Requirement for IL-13 independently of IL-4 in experimental asthma

Abstract

The pathogenesis of asthma reflects, in part, the activity of T cell cytokines. Murine models support participation of interleukin-4 (IL-4) and the IL-4 receptor in asthma. Selective neutralization of IL-13, a cytokine related to IL-4 that also binds to the alpha chain of the IL-4 receptor, ameliorated the asthma phenotype, including airway hyperresponsiveness, eosinophil recruitment, and mucus overproduction. Administration of either IL-13 or IL-4 conferred an asthma-like phenotype to nonimmunized T cell-deficient mice by an IL-4 receptor alpha chain-dependent pathway. This pathway may underlie the genetic associations of asthma with both the human 5q31 locus and the IL-4 receptor.

Fig. 1

PAS-stained histologic sections of murine lungs.
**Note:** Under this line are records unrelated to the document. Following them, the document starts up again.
#[local] Program Instance toy_verbs : VerbsObjects Objects := {|
  PortAttr := Z;
  Gid := Z;
  objects os := os;
  errno _ := 5;
  ibv_get_device_list os := let '(os, l) := toy_make os ODeviceList [] in (os, l, [1; 2]);
  ibv_get_device_name _ d := if d =? 1 then "mlx5_0" else "mlx5_1";
  ibv_get_device_guid _ d := d;
  ibv_open_device os d := toy_make os OContext [];
  ibv_query_device os c := (os, Some toy_attr);
  ibv_query_port os c p := (os, Some p);
  ibv_query_gid os c p i := (os, Some i);
  ibv_alloc_pd os c := toy_make os OPd [(OContext, c)];
  ibv_create_comp_channel os c := toy_make os OChannel [(OContext, c)];
  ibv_create_cq os c _ ch _ :=
    toy_make os OCq ((OContext, c) :: if decide (ch = 0) then [] else [(OChannel, ch)]);
  ibv_req_notify_cq os _ _ := (os, 0);
  ibv_ack_cq_events os _ _ := os;
  sys_release os k h := delete (k, h) os;
  read_number _ p := if bool_decide (p = "/sys/class/infiniband/mlx5_1/device/numa_node") then Some 1 else Some 0;
|}.
Next Obligation. intros os. cbn. pose proof (toy_makes os ODeviceList []) as H. by destruct (toy_make _ _ _). Qed.
Next Obligation. intros os d. apply toy_makes. Qed.
Next Obligation. done. Qed.
Next Obligation. done. Qed.
Next Obligation. done. Qed.
Next Obligation. intros os c. apply toy_makes. Qed.
Next Obligation. intros os c. apply toy_makes. Qed.
Next Obligation. intros os c depth ch vec. apply toy_makes. Qed.
Next Obligation. done. Qed.
Next Obligation. done. Qed.
Next Obligation. done. Qed.

Definition toy_device : RdmaDevice :=
  {| RdmaDevice.context_ := 1; RdmaDevice.device_attr_ := toy_attr; RdmaDevice.name_ := "mlx5_0"; RdmaDevice.numa_node_ := 0 |}.

(** A program with queues that moves one into another. *)
Definition with_channel : CompletionQueue.CompletionQueueConfig :=
  {| CompletionQueue.cq_depth := 16; CompletionQueue.comp_vector := 0; CompletionQueue.use_channel := true |}.

Definition queue_program : list (OwnerOp (Owner0 := CompletionQueue_owner) CompletionQueue) :=
  [@OpCreate Objects _ _ CompletionQueue_owner 0 (toy_device, with_channel);
   @OpCreate Objects _ _ CompletionQueue_owner 1 (toy_device, CompletionQueue.CompletionQueueConfig_default);
   OpAssign 1 0; OpMove 1 2; OpDestroy 0].

Lemma closed_empty : closed (∅ : Objects).
Proof. intros y ps x Hy. by rewrite lookup_empty in Hy. Qed.

Lemma closed_context : closed {[(OContext, 1) := []]}.
Proof. intros y ps x [_ <-]%lookup_singleton_Some Hx. by apply not_elem_of_nil in Hx. Qed.

End example.

(** ** Properties *)

Section properties.

(** C25: Whatever a program does with completion queues - make them, move them, assign
    one to another or to itself, destroy them - no handle is ever released twice
    or while in use, each queue and channel of the library is owned by exactly
    one object, and when the last object is destroyed nothing is left. *)
Theorem queues_owned_once {OS} `{!VerbsObjects OS} (os : OS) ops :
  closed (objects os) -> Forall (create_ok (Owner0 := CompletionQueue_owner) (objects os)) ops ->
  exists os' slots, owner_run (Owner0 := CompletionQueue_owner) (os, ∅) ops = Some (os', slots)
    /\ owned_once (objects os) os' (slots_own (Owner0 := CompletionQueue_owner) slots)
    /\ exists os'', owner_run (Owner0 := CompletionQueue_owner) (os', slots) (OpDestroy <$> (map_to_list slots).*1)
           = Some (os'', ∅) /\ objects os'' = objects os.
Proof.
  intros Hc Ho.
  destruct (owner_run_once (Owner0 := CompletionQueue_owner) _ os ∅ ops (owned_once_start os Hc) Ho) as (os' & slots & E & H).
  exists os', slots. split; [exact E|]. split; [exact H|]. eapply owner_destroy_all; [exact H|].
  intros i [t Hi]. apply list_elem_of_fmap. exists (i, t). split; [done|]. by apply elem_of_map_to_list.
Qed.
Lemma value_of_length s i e :
  inv s -> aget (hash_table_ s) i = Some e -> occupied e = true ->
  mread (storage_pool_ s) (GetSlotPtr s (slot_index e)) (value_size e) = Some (value_of s e)
  /\ Z.of_nat (length (value_of s e)) = value_size e.
Proof.
  intros Hi He Ho. pose proof (live_slot_range s i e Hi He Ho) as Hr.
  rewrite GetSlotPtr_eq by done. assert (e ∈ live_entries s) as Hl by (apply elem_of_live; eauto).
  pose proof (slot_in_pool s _ _ Hi Hr (inv_value s Hi e Hl)) as Hp.
  pose proof (inv_value s Hi e Hl). unfold value_of, mread. rewrite decide_True by lia. simpl.
  split; [done|]. rewrite length_take, length_drop. lia.
Qed.

(** Writing a value into the slot of the entry stored at [i] updates the map at
    its key only. *)
Lemma view_store s i e0 e data pool free used bytes :
  inv s -> inv (store_at s i e pool free used bytes) ->
  aget (hash_table_ s) i = Some e0 -> (occupied e0 = true -> key e0 = key e) ->
  occupied e = true ->
  memcpy (storage_pool_ s) (slot_index e * slot_size (config_ s)) data (value_size e) = Some pool ->
  view (store_at s i e pool free used bytes)
  = <[key e := take (Z.to_nat (value_size e)) data]> (view s).
Proof.
  intros Hi Hi' He0 Hk Ho Hcpy. set (s' := store_at _ _ _ _ _ _ _) in *.
  assert (forall j, aget (hash_table_ s') j = if decide (i = j) then Some e else aget (hash_table_ s) j)
    as Hget by (intros j; apply aget_insert; by eapply aget_lt).
  assert (value_of s' e = take (Z.to_nat (value_size e)) data) as Hv.
  { unfold value_of. simpl. by erewrite mread_memcpy. }
  assert (forall j e', j <> i -> aget (hash_table_ s) j = Some e' -> occupied e' = true ->
            value_of s' e' = value_of s e') as Hother.
  { intros j e' Hj He' Ho'. unfold value_of. simpl. erewrite mread_memcpy_disjoint; [done..|].
    assert (e' ∈ live_entries s) as Hl by (apply elem_of_live; eauto).
    assert (e ∈ live_entries s') as Hl'.
    { apply elem_of_live. exists i. rewrite Hget, decide_True; done. }
    pose proof (inv_value s Hi e' Hl). pose proof (inv_value s' Hi' e Hl') as Hz. simpl in Hz.
    assert (slot_index e' <> slot_index e).
    { intros E. apply Hj. eapply (live_slot_inj s' j i e' e); [done|..|done].
      - by rewrite Hget, decide_False.
      - by rewrite Hget, decide_True.
      - done.
      - done. }
    nia. }
  apply map_eq. intros k. apply option_eq. intros v. rewrite view_lookup by done.
  rewrite lookup_insert. case_decide as Hkk.
  - subst k. split.
    + intros (j & e' & He' & Ho' & Hk' & Hv'). rewrite Hget in He'.
      assert (j = i) as ->.
      { eapply (inv_key s' Hi' j i e' e); rewrite ?Hget; [done| |done..]. by rewrite decide_True. }
      rewrite decide_True in He' by done. congruence.
    + intros [= <-]. exists i, e. rewrite Hget, decide_True; done.
  - rewrite view_lookup by done. split; intros (j & e' & He' & Ho' & Hk' & Hv').
    + rewrite Hget in He'. case_decide as Hij; [congruence|].
      exists j, e'. erewrite <- Hother; eauto.
    + exists j, e'. assert (j <> i) as Hj by (intros ->; rewrite He0 in He'; naive_solver).
      rewrite Hget, decide_False by done. erewrite Hother; eauto.
Qed.

End view.

(** ** Writing an entry *)

Section store.
Import KVStore.
Implicit Types (s : KVStore) (e : Entry).

Lemma store_get s i e pool free used bytes j e0 :
  aget (hash_table_ s) i = Some e0 ->
  aget (hash_table_ (store_at s i e pool free used bytes)) j
  = if decide (i = j) then Some e else aget (hash_table_ s) j.
Proof. intros He0. apply aget_insert. by eapply aget_lt. Qed.

Lemma live_store s i e0 e pool free used bytes :
  aget (hash_table_ s) i = Some e0 -> occupied e = true ->
  exists l1 l2, live_entries s = l1 ++ (if occupied e0 then [e0] else []) ++ l2
    /\ live_entries (store_at s i e pool free used bytes) = l1 ++ [e] ++ l2.
Proof.
  intros [_ Hi]%aget_Some Ho.
  destruct (filter_insert_split (λ e, occupied e = true) _ _ _ Hi) as (l1 & l2 & E1 & E2).
  exists l1, l2. unfold live_entries. rewrite E1. simpl hash_table_. rewrite E2.
  rewrite !filter_cons, !filter_nil, Ho. split; [|done]. by destruct (occupied e0).
Qed.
Arrowheads point to goblet cells within the respiratory epithelium. (A) Wild-type mice were primed with OVA and challenged with PBS intranasally. (B) Wild-type mice were administered IL-13 intranasally. (C) IL-4–deficient and (D) IL-4Rα–deficient mice were primed with OVA and challenged with OVA intranasally. Wild-type mice were primed with OVA and challenged intranasally with (E) OVA and human Fc control protein or with (F) OVA and IL-13R-Fc. Note the marked reduction in goblet cells in (D) and (F).

Fig. 2

Effect of neutralization of IL-13. Primed wild-type mice were administered intranasally human immunoglobulin (Ig control), Ig control and OVA, or IL-13R-Fc and OVA as indicated by (+). Data for (A) AHR, (B) goblet cell score, and numbers of (C) eosinophils and (D) neutrophils in the BAL fluid are plotted as means ± SEM. *P < 0.05 relative to PBS and Ig control–treated mice; †P < 0.05 relative to OVA and Ig control–treated mice. Data are representative of at least two comparable experiments with four to eight mice per group.

Fig. 3

Effect of recombinant IL-4 and IL-13. Wild-type (WT), RAG1-deficient (RAG1^−/−), and IL-4Rα–deficient (IL-4Rα^−/−) mice were administered IL-4, IL-13, or control protein intranasally. Data for (A) AHR, (B) goblet cell score, and numbers of (C) eosinophils and (D) neutrophils in the BAL fluid are plotted as means ± SEM. *P < 0.05 relative to mice receiving control protein. Data are representative of at least two comparable experiments with four to eight mice per group.